The formation of the British Institution in 1805 with its emphasis on history painting provided a further avenue for Hayter's ambitions as an artist. By now producing commissioned oil portraits, he exhibited a large-scale group of the daughters of the earl of Aberdeen at the British Institution in 1814 as a subject painting, The Garland (priv. coll.). In the following year his study of an old man entitled The Prophet Ezra (priv. coll.) earned the institution's first premium of 200 guineas and was purchased by the connoisseur Richard Payne Knight.

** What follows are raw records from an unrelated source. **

(** Each number of the list is below the next one. *)
Fixpoint increasing (l : list Z) : bool :=
  match l with
  | a :: (b :: _) as rest => (a <? b) && increasing rest
  | _ => true
  end.

End LookupSpec.

(* ================================================================== *)
(** * Part II: theorems                                                *)
(* ================================================================== *)

(** ** Facts on the JavaScript helpers *)

Module JsFacts.
Import Js.

Lemma insertBy_perm {A} (cmp : A -> A -> Z) x l : Permutation (insertBy cmp x l) (x :: l).
Proof.
  induction l as [|y l IH]; cbn; [reflexivity|].
  destruct (cmp x y <=? 0); [reflexivity|].
  rewrite IH. apply perm_swap.
Qed.



Section KeySort.
Context {A : Type} (cmp : A -> A -> Z) (key : A -> Z).
Hypothesis cmp_key : forall a b, cmp a b <= 0 <-> key a <= key b.

Lemma insertBy_sorted x l :
  StronglySorted (fun a b => key a <= key b) l ->
  StronglySorted (fun a b => key a <= key b) (insertBy cmp x l).
Proof.
  induction 1 as [|y l Hs IH Hy]; cbn.
  - repeat constructor.
  - destruct (Z.leb_spec (cmp x y) 0) as [Hle|Hgt].
    + apply cmp_key in Hle. constructor; [now constructor|].
      constructor; [exact Hle|].
      rewrite Forall_forall in *. intros z Hz. specialize (Hy z Hz). lia.
    + assert (key y <= key x).
      { destruct (Z.le_gt_cases (key x) (key y)) as [Hc|Hc]; [|lia].
        apply cmp_key in Hc. lia. }
      constructor; [exact IH|].
      rewrite Forall_forall in *. intros z Hz.
      apply (Permutation_in _ (insertBy_perm cmp x l)) in Hz.
      destruct Hz as [<-|Hz]; [assumption|now apply Hy].
Qed.

Lemma sortBy_sorted l : StronglySorted (fun a b => key a <= key b) (sortBy cmp l).
Proof.
  induction l; cbn; [constructor|now apply insertBy_sorted].
Qed.
End KeySort.



End JsFacts.

(** ** Enumerations *)

Module EnumFacts.
Import Types.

Sir Thomas Lawrence, then the leading portrait painter of the day, wrote: ‘a new Prodigy has started up at the British Institution’ (RA, Lawrence Papers, II/98). Joseph Farington recorded in his diary on 7 July 1815 that Hayter:
married when He was only 16, & has children. His wife also paints miniatures, and they have maintained themselves and their family creditably, and are now in a flourishing way. He being patronised by the Dukes of Devonshire & Newcastle & other distinguished persons, & with those noble Dukes He is upon such terms as to be invited to their public parties, and they write to him in the most familiar and friendly manner. (Farington, Diary, 13.4465)
Hayter's most important patron was no doubt the sixth duke of Bedford (for whom his father had already worked), who introduced him to Antonio Canova in 1815 with a commission for his portrait (Gov. Art Coll., British embassy, Paris), a work completed in Rome when Hayter obtained sittings from the celebrated neo-classical sculptor.
His brief trip to Paris in 1815 whetted Hayter's appetite for foreign travel. Although his early reputation was secure, his personal life was beginning to disintegrate, despite the birth of another son, Leopold, in 1816 (who died in 1819). By this time he had met Louisa Cauty (1794–1827), who shared his life for the next decade. The strain on his marriage to Sarah from the death of their first baby and the blindness of their son took its toll. When the couple separated the surviving children went to live with their grandfather Charles Hayter, later returning to the care of their father and Louisa Cauty.
In autumn 1816 Hayter left for Italy, probably accompanied by Louisa (she was certainly with him by January 1817) and settled in Rome. They lived openly as man and wife but she could not appear in society; she later called herself Mrs Hayter, despite the fact that Hayter had not obtained a divorce. Having decided to abandon miniature painting, Hayter studied extensively, producing landscapes and academic drawings as well as The Tribute Money (art market, 1999) for the duke of Bedford, which gained him election to the Accademia di San Luca in Rome. Even though only an honorary member, Hayter thereafter ostentatiously signed himself with the initials M.A.S.L. This early academic honour was never matched by membership in the Royal Academy at home.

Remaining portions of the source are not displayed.